Wednesday, October 12, 2011

Reflection: Our Wedding

I have finally become aware that my wedding, the BIG day a.k.a Project Happily Ever After is about 4 months or so away…I realised that I have not done much at all and am I start to freakout.

The Princess Project is going… Well nowhere but I have been trying. Staying away from goodies like Famous Amos Chocolate Chip Cookies {I love love them}, ice cream {okay I had a couple over the past year but have consumed lso much lesser than before}, slurpees, cakes {ok… fine! I had couple of these two}, nasi lemak {cut down by heaps}, rice {the odd spoonful here and there} and practically no supper and breakfasts of cornflakes {Special K and Nestle Fitness} and low fat milk with the odd couple of coco pops thrown in for flavor. But I have been good {or trying my best to be}… I guess I have to really rev it up A LOT!!!
Then there is the gigantic List {5 pages of A3 paper} that I have developed and am working on ~ adding things, moving deadlines, removing things and then adding them again… {you get the idea}.
This List is an ever-changing document with “things to do” for my church and Chinese wedding.

It’s a mammoth List – literally! It makes my eyes hurt just by looking at it. But it’s a good way to keep track of the things I need to do and follow-up on. But every time I look at it I feel panicky and start getting a little crazy mad. The whole, so many things to do so little time ~ egad!

Ok. Let’s get back to the whole intention of my post. To reflect on my wedding ~ not the scary bits that are freaking me out but more about the “wedding” it its self. So here goes…


I sometimes wonder what people would say about the choices that B and I have made for the wedding. Be it the menu for the Chinese restaurant, the wedding invitation design, even my guest list. I wonder what they will say about my dress, or the type of wine we will survive or the photos that I am praying will turn our super awesome. I feel sometimes pressured. Pressured to prepare a wedding that is truly fitting for a wedding stalker enthusiast like me. It doesn’t help that part of my job at work is to plan events which I do so quite well I have to say {so far no major ‘poop hits the fan moments’}. Hence the pressure to coordinate, execute and ultimately have an awesomely perfect wedding.

But I think with all this planning, stalking  visiting pretty wedding websites and flipping through mountains {literally mountains} of bridal magazines, I tend to forgot the important elements about B’s and my wedding. Weddings should really be about the couple and their celebration of love ~ the happiness that they have together which will be doubled once they are married. It is the feeling of finally belonging to someone, to have someone with you for always through thick and thin, through the ups and downs and everything in between. It is about the magic and the happily ever after.

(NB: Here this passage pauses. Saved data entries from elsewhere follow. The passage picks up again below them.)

(* ===== verification/Refusals.v ===== *)
(** * Refusals

    The limiter of audited refusals (internal/server/api/uiproxy.go): one
    row per caller, kind and route in a window, with the refusals between
    two rows counted in the second. *)
From S2P Require Import Prelude.

Definition refusalAuditWindow : Z := Minute.
Definition refusalMaxCallers : nat := Z.to_nat 10000.

Record refusalState := mkRefusalState {
  until : Z;
  suppressed : Z;
}.

Record refusalLimiter := mkLimiter {
  rl_window : Z;
  callers : gmap string refusalState;
  rl_max : nat;
  pruned : Z;
  warned : Z;
}.

Definition newRefusalLimiter (window : Z) : refusalLimiter := mkLimiter window ∅ refusalMaxCallers zero_time zero_time.

Definition set_callers (m : gmap string refusalState) (l : refusalLimiter) : refusalLimiter :=
  mkLimiter (rl_window l) m (rl_max l) (pruned l) (warned l).

(** At most one sweep a window of the entries whose window is over. *)
Definition sweep (now : Z) (l : refusalLimiter) : refusalLimiter :=
  if decide (rl_window l <= TimeSub now (pruned l))%Z
  then mkLimiter (rl_window l) (filter (λ kv, (now < until kv.2)%Z) (callers l)) (rl_max l) now (warned l)
  else l.

Definition warn (now : Z) (l : refusalLimiter) : refusalLimiter :=
  if decide (rl_window l <= TimeSub now (warned l))%Z
  then mkLimiter (rl_window l) (callers l) (rl_max l) (pruned l) now else l.

(** Opens a window for a caller. *)
Definition track (caller : string) (now : Z) (l : refusalLimiter) : refusalLimiter :=
  set_callers (<[caller := mkRefusalState (now + rl_window l) 0]> (callers l)) l.

Definition allow (caller : string) (now : Z) (l : refusalLimiter) : bool * Z * refusalLimiter :=
  match callers l !! caller with
  | Some st =>
      if decide (now < until st)%Z
      then (false, 0%Z, set_callers (<[caller := mkRefusalState (until st) (suppressed st + 1)]> (callers l)) l)
      else (true, suppressed st, track caller now l)
  | None =>
      if decide (size (callers l) < rl_max l) then (true, 0%Z, track caller now l)
      else
        let l := sweep now l in
        if decide (size (callers l) < rl_max l) then (true, 0%Z, track caller now l)
        else (true, 0%Z, warn now l)
  end.

Definition unrecorded (caller : string) (n : Z) (retry : bool) (l : refusalLimiter) : refusalLimiter :=
  match callers l !! caller with
  | Some st =>
      set_callers (<[caller := mkRefusalState (if retry then zero_time else until st) (suppressed st + n)]> (callers l)) l
  | None => l
  end.

(** One refusal as [delegate] handles it, with what became of its row;
    the result is the number of refusals the row speaks for. *)
Definition refuse_once (caller : string) (now : Z) (appended retry : bool) (l : refusalLimiter) : Z * refusalLimiter :=
  let '(ok, n, l) := allow caller now l in
  if (ok : bool) then
    if appended then ((n + 1)%Z, l) else (0%Z, unrecorded caller (n + 1) retry l)
  else (0%Z, l).

(** ** Every refusal is spoken for *)

Record refusal := mkRefusal {
  rf_caller : string;
  rf_now : Z;
  rf_appended : bool;
  rf_retry : bool;
}.

(** What the rows of a caller speak for in a run, and the limiter after it. *)
Fixpoint refusals_run (k : string) (l : refusalLimiter) (evs : list refusal) : Z * refusalLimiter :=
  match evs with
  | [] => (0%Z, l)
  | ev :: evs' =>
      let '(n, l') := refuse_once (rf_caller ev) (rf_now ev) (rf_appended ev) (rf_retry ev) l in
      let '(m, l'') := refusals_run k l' evs' in
      ((if decide (rf_caller ev = k) then n else 0) + m, l'')%Z
  end.

Definition waiting (k : string) (l : refusalLimiter) : Z := default 0%Z (suppressed <$> callers l !! k).

Definition refusals_of (k : string) (evs : list refusal) : Z :=
  Z.of_nat (length (filter (λ ev, rf_caller ev = k) evs)).

Lemma waiting_insert k c st m l :
  waiting k (set_callers (<[c := st]> m) l) = if decide (c = k) then suppressed st else default 0%Z (suppressed <$> m !! k).
Proof. unfold waiting. cbn. case_decide; [subst; by rewrite lookup_insert_eq|by rewrite lookup_insert_ne]. Qed.

(** Counting one refusal of a caller that has, or can get, an entry. *)
Lemma refuse_once_counts c now ap re l n l' :
  is_Some (callers l !! c) ∨ size (callers l) < rl_max l →
  refuse_once c now ap re l = (n, l') →
  rl_max l' = rl_max l ∧ dom (callers l') = {[c]} ∪ dom (callers l) ∧
  ∀ k, ((if decide (c = k) then n else 0) + waiting k l' = (if decide (c = k) then 1 else 0) + waiting k l)%Z.
Proof.
  intros Hroom. unfold refuse_once, allow, track, unrecorded.
  destruct (callers l !! c) as [st|] eqn:E.
  - case_decide; [|destruct ap; cbn [callers set_callers]; try rewrite lookup_insert_eq]; intros [= <- <-]; cbn [rl_max callers set_callers].
    all: split_and!; [done|set_solver|]. all: intros k; rewrite !waiting_insert; unfold waiting.
    all: case_decide; [subst k; rewrite E; cbn; lia|rewrite ?lookup_insert_ne by done; lia].
  - destruct Hroom as [[? [=]]|Hs]. rewrite decide_True by done.
    destruct ap; cbn [callers set_callers]; try rewrite lookup_insert_eq; intros [= <- <-]; cbn [rl_max callers set_callers].
    all: split_and!; [done|set_solver|]. all: intros k; rewrite !waiting_insert; unfold waiting.
    all: case_decide; [subst k; rewrite E; cbn; lia|rewrite ?lookup_insert_ne by done; lia].
Qed.

Lemma refusals_counted k evs : ∀ l,
  size (dom (callers l) ∪ list_to_set (rf_caller <$> evs)) ≤ rl_max l →
  ((refusals_run k l evs).1 + waiting k (refusals_run k l evs).2 = refusals_of k evs + waiting k l)%Z.
Proof.
  induction evs as [|ev evs IH]; intros l Hs; [done|]. cbn [refusals_run].
  destruct (refuse_once _ _ _ _ l) as [n l'] eqn:E.
  assert (is_Some (callers l !! rf_caller ev) ∨ size (callers l) < rl_max l) as Hroom.
  { destruct (callers l !! rf_caller ev) eqn:El; [by left; eauto|]. right.
    rewrite <-size_dom. eapply Nat.lt_le_trans; [|exact Hs]. apply subset_size. cbn. apply not_elem_of_dom in El. set_solver. }
  destruct (refuse_once_counts _ _ _ _ _ _ _ Hroom E) as (Hm & Hd & Hc). specialize (Hc k).
  assert (size (dom (callers l') ∪ list_to_set (rf_caller <$> evs)) ≤ rl_max l') as Hs'.
  { rewrite Hm, Hd. etrans; [|exact Hs]. apply subseteq_size. cbn. set_solver. }
  specialize (IH l' Hs'). destruct (refusals_run k l' evs) as [m l''] eqn:E'. cbn in *.
  unfold refusals_of in *. rewrite filter_cons. case_decide; cbn [length]; lia.
Qed.

(** C38. No refusal goes uncounted: while no more callers, kinds and routes
    are tracked than the limiter holds, the rows written for each of them
    and the count kept for its next row add up to the refusals it had,
    whatever rows could not be written. *)
Theorem refusals_accounted window k evs :
  size (list_to_set (rf_caller <$> evs) : gset string) ≤ refusalMaxCallers →
  ((refusals_run k (newRefusalLimiter window) evs).1 + waiting k (refusals_run k (newRefusalLimiter window) evs).2 =
   refusals_of k evs)%Z.
Proof.
  intros Hs. rewrite refusals_counted.
  - unfold waiting. cbn. rewrite lookup_empty. cbn. lia.
  - cbn. rewrite dom_empty_L. by rewrite (left_id_L ∅ (∪)).
Qed.

(** *** Witness *)

(** The second refusal falls into the window of the first, the third
    writes the row for both. *)
Lemma refusals_accounted_witness :
  let evs := [mkRefusal "p" 0 true true; mkRefusal "p" Second true true; mkRefusal "p" Minute true true] in
  (refusals_run "p" (newRefusalLimiter refusalAuditWindow) evs).1 = 3%Z ∧
  ((refusals_run "p" (newRefusalLimiter refusalAuditWindow) evs).1 +
   waiting "p" (refusals_run "p" (newRefusalLimiter refusalAuditWindow) evs).2 = refusals_of "p" evs)%Z.
Proof.
  split; [by vm_compute|]. apply refusals_accounted. apply (bool_decide_unpack _). vm_compute. exact I.
Defined.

A beautiful wedding is not about what your relatives want. Nor should it be the price you paid for you photographer or that you did a destination pre-wedding photo shoot. It is not about the hotel you booked and the 100 tables you will hosting for your dinner. It is not about the imported bridal bouquet or the ambience lighting in the church.

It is not about the designer gown and the Cartier or Tiffany wedding bands. It is not about forcing the groom to consume large amounts of alcohol to get him wasted on his wedding day. It is not about the luxury bridal car nor the designer weddings shoes you have on. It is not showing off or parading the loads of money you have.There will be people commenting about everything and anything no matter how perfect your wedding is.
But we have to remind ourselves about the true meaning of marriage and being together.

A wonderful wedding should at the end of the day, {regardless of scale, grandeur and perfectness} be a happy and joyous celebration. A celebration where you see the bride and groom surrounded by family and friends with smiles on their faces and laughter in their eyes. You see hugs and your hear happy chatter and merry laughter.   

I sometimes get carried away when I see “perfect weddings”. I become envious and WISH I had this, that I could afford that and etc.But then when I think about it I realise that at the end of the day, the one thing I want is to be happy and to have a memorably wonderful celebration with people who love me and care for me.
Filled with God’s tender presence, family, friends, laughter, love and happiness. At the end of the day, it really is B’s and my special day.


Dear God
Help me to remember the real essence 
of what a wedding should be like 
amidst all the preparations and crazy 
busy days to come. 
May you watch over B & I 
so that whatever choices that we make 
will only strengthen the bond 
and love we have for each other. Amen.